Ad un anno di distanza l’Ispra è un patrimonio a disposizione degli altri lavoratori. E’ stata una delle poche vertenze che, anche se con ritardi e lentezze e punti non ancora chiari rispetto all’attuazione di quanto promesso dall’amministrazione, è stata risolta positivamente segnando un punto importante a favore dei lavoratori e dell’indipendenza del sindacato rispetto al quadro istituzionale e delle compatibilità.

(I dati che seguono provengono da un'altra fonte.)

Lemma unset_bits w i j :
  0 <= i < 64 -> 0 <= j < 64 ->
  Z.testbit (Z.land w (u64 (Z.lnot (BIT i)))) j = Z.testbit w j && negb (i =? j).
Proof.
  intros Hi Hj. rewrite Z.land_spec. f_equal. unfold u64, wrap. rewrite Z.mod_pow2_bits_low by lia.
  rewrite Z.lnot_spec by lia. by rewrite BIT_bits.
Qed.

Lemma word_lor a b : 0 <= a < 2 ^ 64 -> 0 <= b < 2 ^ 64 -> 0 <= Z.lor a b < 2 ^ 64.
Proof.
  intros Ha Hb. assert (0 <= Z.lor a b) by (apply Z.lor_nonneg; lia). split; [done|].
  destruct (decide (Z.lor a b = 0)) as [->|Hn]; [lia|]. apply Z.log2_lt_pow2; [lia|]. rewrite Z.log2_lor by lia.
  assert (forall c, 0 <= c < 2 ^ 64 -> Z.log2 c < 64) as Hlog.
  { intros c Hc. destruct (decide (c = 0)) as [->|]; [done|]. apply Z.log2_lt_pow2; lia. }
  apply Z.max_lub_lt; by apply Hlog.
Qed.

Lemma word_land a b : 0 <= a < 2 ^ 64 -> 0 <= Z.land a b < 2 ^ 64.
Proof.
  intros Ha. assert (0 <= Z.land a b) by (apply Z.land_nonneg; lia). split; [done|].
  assert (Z.land a b <= a); [|lia]. assert (Z.ldiff a (Z.land a b) = a - Z.land a b) as E.
  - symmetry. apply Z.sub_nocarry_ldiff, Z.bits_inj'. intros n _. rewrite Z.ldiff_spec, Z.land_spec, Z.bits_0.
    by destruct (Z.testbit a n), (Z.testbit b n).
  - pose proof (Z.ldiff_nonneg a (Z.land a b)). lia.
Qed.

Lemma word_bit_range w i : 0 <= w < 2 ^ 64 -> Z.testbit w i = true -> 0 <= i < 64.
Proof.
  intros Hw Hi. assert (0 <= i) as H0 by (destruct (Z.neg_nonneg_cases i); [by rewrite Z.testbit_neg_r in Hi | done]).
  split; [done|]. destruct (Z.lt_ge_cases i 64) as [|Hge]; [done|]. exfalso.
  rewrite Z.bits_above_log2 in Hi; [done | lia|].
  destruct (decide (w = 0)) as [->|]; [by rewrite Z.bits_0 in Hi|]. enough (Z.log2 w < 64) by lia. apply Z.log2_lt_pow2; lia.
Qed.

(** The highest bit of a word. *)
Lemma word_log2 w i :
  0 <= w < 2 ^ 64 -> w <> 0 ->
  0 <= Z.log2 w < 64 /\ Z.testbit w (Z.log2 w) = true /\ (Z.testbit w i = true -> i <= Z.log2 w).
Proof.
  intros Hw H0. split_and!; [apply Z.log2_nonneg | apply Z.log2_lt_pow2; lia | apply Z.bit_log2; lia |].
  intros Hi. destruct (Z.le_gt_cases i (Z.log2 w)) as [|Hgt]; [done|]. by rewrite Z.bits_above_log2 in Hi by lia.
Qed.

Lemma word_zero w : 0 <= w < 2 ^ 64 -> (w = 0 <-> forall i, 0 <= i < 64 -> Z.testbit w i = false).
Proof.
  intros Hw. split; [intros -> i _; apply Z.bits_0|]. intros H. destruct (decide (w = 0)) as [|H0]; [done|].
  destruct (word_log2 w 0 Hw H0) as (Hr & Hb & _). by rewrite H in Hb.
Qed.

(** ** Priorities and their place in the bitmaps *)

Lemma prio_index p : 0 <= p < 256 -> prio_to_l1index p = p / 64 /\ Z.land p (MASK wordRadix) = p mod 64.
Proof.
  intros Hp. split; [by apply (Z.shiftr_div_pow2 p 6)|]. change (MASK wordRadix) with (Z.ones 6). by rewrite Z.land_ones.
Qed.

Lemma invert_run i s : 0 <= i < 4 -> invert_l1index i s = Ok (3 - i) s.
Proof.
  intros Hi. unfold invert_l1index. change L2_BITMAP_SIZE with 4. rewrite (u64_small (4 - 1 - i)) by lia.
  rewrite assert_bind by (apply Z.ltb_lt; lia). done.
Qed.

Lemma prio_join i b : 0 <= i < 4 -> 0 <= b < 64 -> Z.lor (l1index_to_prio i) b = i * 64 + b.
Proof.
  intros Hi Hb. unfold l1index_to_prio. rewrite Z.shiftl_mul_pow2 by done. change (2 ^ wordRadix) with 64.
  rewrite u64_small by lia. rewrite Z.lor_comm. change 64 with (2 ^ 6). rewrite lor_add by lia. lia.
Qed.

Lemma clz_index w : wordBits - 1 - clzl w = Z.log2 w.
Proof. unfold clzl. lia. Qed.

(** ** The highest priority *)

Lemma last_filter_zseq (P : Z -> Prop) `{!forall x, Decision (P x)} n p :
  last (filter P (zseq 0 n)) = Some p <->
  0 <= p < Z.of_nat n /\ P p /\ forall q, p < q < Z.of_nat n -> ~ P q.
Proof.
  induction n as [|n IH]; [split; [done | lia]|]. rewrite zseq_snoc, filter_app, Z.add_0_l.
  destruct (decide (P (Z.of_nat n))) as [HP|HP].
  - rewrite filter_cons_True, filter_nil, last_snoc by done. split.
    + intros [= <-]. split_and!; [lia..|done|]. intros q Hq. lia.
    + intros (Hr & Hp & Hq). f_equal. destruct (decide (p = Z.of_nat n)) as [|Hne]; [done|]. exfalso. apply (Hq (Z.of_nat n)); [lia | done].
  - rewrite filter_cons_False, filter_nil, app_nil_r, IH by done. split.
    + intros (Hr & Hp & Hq). split_and!; [lia..|done|]. intros q Hr'. destruct (decide (q = Z.of_nat n)) as [->|]; [done|]. apply Hq. lia.
    + intros (Hr & Hp & Hq). assert (p <> Z.of_nat n) by (by intros ->). split_and!; [lia..|done|]. intros q Hr'. apply Hq. lia.
Qed.
(* ===== verification/SchedSound.v ===== *)
(** * The scheduler runs the right thread

    What holds of the board between the entries of the kernel: every thread that
    can run is in its queue or is the current one, and no queue of the current
    domain has a thread of a higher priority than the current one.  Each handler
    leaves what [elect] needs to establish it again. *)
From S2P Require Import Prelude Dlist Ntfn Sched SchedSpec SchedRefine.

(** The queues hold threads that can run, and all of them but the current one, the
    one asked for and those in [X]. *)
Record stocked (X : Z -> Prop) (B : board) : Prop := {
  k_line t k : t ∈ B.(line) k -> exists i, B.(folk) !! t = Some i /\ key i = k /\ runnable i = true;
  k_nodup k : NoDup (B.(line) k);
  k_kept t i : B.(folk) !! t = Some i -> runnable i = true ->
    t = B.(now) \/ B.(act) = SwitchTo t \/ X t \/ t ∈ B.(line) (key i);
  k_idle : exists i, B.(folk) !! B.(idler) = Some i /\ i.(i_state) = IdleThreadState;
  k_here : is_Some (B.(folk) !! B.(now));
  k_prio t i : B.(folk) !! t = Some i -> 0 <= i.(i_prio) < 256;
}.

Definition none (t : Z) : Prop := False.

(** The current thread is in no queue and no other thread of its domain comes
    before it. *)
Definition quiet (B : board) : Prop :=
  (forall k, B.(now) ∉ B.(line) k) /\
  forall p u, u ∈ B.(line) (B.(dom_now), p) -> B.(act) = SwitchTo u \/ B.(now) <> B.(idler) /\ p <= prio_of B.(now) B.

Definition calm (B : board) : Prop :=
  match B.(act) with
  | ResumeCurrentThread =>
      quiet B /\ (B.(now) = B.(idler) \/ is_runnable B.(now) B = true /\ dom_of B.(now) B = B.(dom_now))
  | SwitchTo c => quiet B /\ c <> B.(now) /\ is_runnable c B = true /\ dom_of c B = B.(dom_now)
  | ChooseNewThread => True
  end.

Definition sound (B : board) : Prop := stocked none B /\ calm B.

(** Between two entries. *)
Definition steady (B : board) : Prop := sound B /\ B.(act) = ResumeCurrentThread.

(** ** Queues *)

Lemma in_line_true t B i : B.(folk) !! t = Some i -> in_line t B = true <-> t ∈ B.(line) (key i).
Proof. intros Hi. unfold in_line. rewrite Hi. apply bool_decide_eq_true. Qed.

Lemma with_line_eq t g B i : B.(folk) !! t = Some i ->
  with_line t g B = {| B with line := put (key i) (g (B.(line) (key i))) B.(line) |}.
Proof. intros Hi. unfold with_line. by rewrite Hi. Qed.

Lemma stocked_weaken X Y B : stocked X B -> (forall t, X t -> Y t) -> stocked Y B.
Proof. intros H HX. split; try apply H. intros t i Hi Hr. destruct (k_kept _ _ H t i Hi Hr) as [|[|[|]]]; auto. Qed.

(** A thread joins its queue, at either end. *)
Lemma join_stocked X B t i g :
  stocked X B -> B.(folk) !! t = Some i -> runnable i = true -> t ∉ B.(line) (key i) ->
  (forall u, u ∈ g (B.(line) (key i)) <-> u = t \/ u ∈ B.(line) (key i)) -> NoDup (g (B.(line) (key i))) ->
  stocked (fun u => X u /\ u <> t) (with_line t g B).
Proof.
  intros H Hi Hr Hn Hg Hnd. rewrite (with_line_eq t g B i Hi). split; simpl; try apply H.
  - intros u k. destruct (decide (k = key i)) as [->|Hk].
    + rewrite put_eq, Hg. intros [->|Hu]; [by exists i | by apply (k_line _ _ H)].
    + rewrite put_ne by done. apply (k_line _ _ H).
  - intros k. destruct (decide (k = key i)) as [->|Hk]; [by rewrite put_eq | rewrite put_ne by done; apply H].
  - intros u j Hj Hrj. destruct (decide (u = t)) as [->|Hu].
    + assert (j = i) as -> by congruence. right. right. right. rewrite put_eq, Hg. by left.
    + destruct (k_kept _ _ H u j Hj Hrj) as [|[|[|Hu']]]; auto. right. right. right.
      destruct (decide (key j = key i)) as [E|Hk]; [rewrite E in *; rewrite put_eq, Hg; by right | by rewrite put_ne].
Qed.

Lemma lined_stocked X B t i :
  stocked X B -> B.(folk) !! t = Some i -> t ∈ B.(line) (key i) -> stocked (fun u => X u /\ u <> t) B.
Proof.
  intros H Hi Hn. split; try apply H. intros u j Hj Hr. destruct (decide (u = t)) as [->|Hu].
  - assert (j = i) as -> by congruence. auto.
  - destruct (k_kept _ _ H u j Hj Hr) as [|[|[|]]]; auto.
Qed.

Su quel tetto in molti hanno scoperto per la prima volta che qualcosa ‘si può fare’ e che la propria battaglia personale può essere un elemento di una più ampia battaglia generale del mondo del lavoro. Per questo non sono mancate, durante la conferenza stampa, i riferimenti a quanto accade proprio in queste ore, con decine di ricercatori e precari dell’Università arrampicati sui tetti di tante facoltà da nord a sud. Così come non può mancare un messaggio di solidarietà inviato ai lavoratori sardi ‘rinchiusi’ ormai da quasi sei mesi nel carcere dell’Asinara. “Siamo stati costretti ad inventarci quella forma estrema di lotta perché tutte le proteste precedenti erano passate inosservate. La lotta è iniziata ben prima che decidessimo di salire su quel tetto” ricorda un lavoratore che poi sottolinea l’importanza del sostegno da parte di un sindacato di base indipendente e democratico che, dopo 59 giorni di lotta, sottopose ai lavoratori il testo della bozza di accordo raggiunto con il governo per ricevere un mandato chiaro su cosa fare.
Nell’ultima parte della conferenza stampa l’emozione e la commozione per quei momenti difficili ma esaltanti passati insieme prendono il sopravvento, quando Andrea legge ampi brani di quanto alcuni protagonisti di quella lotta hanno scritto all’interno di un libro appena uscito, curato dall’USB dal titolo “Non sparate alla ricerca. Dalla base al tetto, cronaca di una lotta”. Un libro che si apre con quanto la battagliera e lucida Margherita Hack disse rivolgendosi tra gli applausi a centinaia di lavoratori riuniti in una sala dell’Istituto Superiore di Sanità: “La ricerca pubblica va considerata come un bene primario, come scuola e sanità, come l’acqua e l’aria. Sono beni di tutti che si proteggono con la ricerca e questo ente, l’Ispra, è proprio uno di quelli preposti alla difesa dell’acqua e dell’aria, dell’ambiente e della vivibilità. E ora vogliono targliargli le gambe. (...) Libera scienza in libero stato deve essere la nostra guida, il nostro futuro, e noi vogliamo una ricerca libera finanziata adeguatamente. E’ una vergogna vedere tanti giovani senza futuro, o meglio con un futuro di precariato a tempo indeterminato. Non si era mai visto un precariato senza futuro come questo!”.
Quel futuro i lavoratori e le lavoratrici dell’Ispra hanno provato a riprenderselo, con la lotta. Ed assumendosi le responsabilità e i rischi che ciò comportava. Non è un caso che il breve video realizzato con alcune delle istantanee di quei 59 giorni si concluda citando Malcolm X: “Nessuno vi può dare la libertà. Nessuno vi può dare l'uguaglianza o la giustizia. Se siete uomini, prendetevela!”.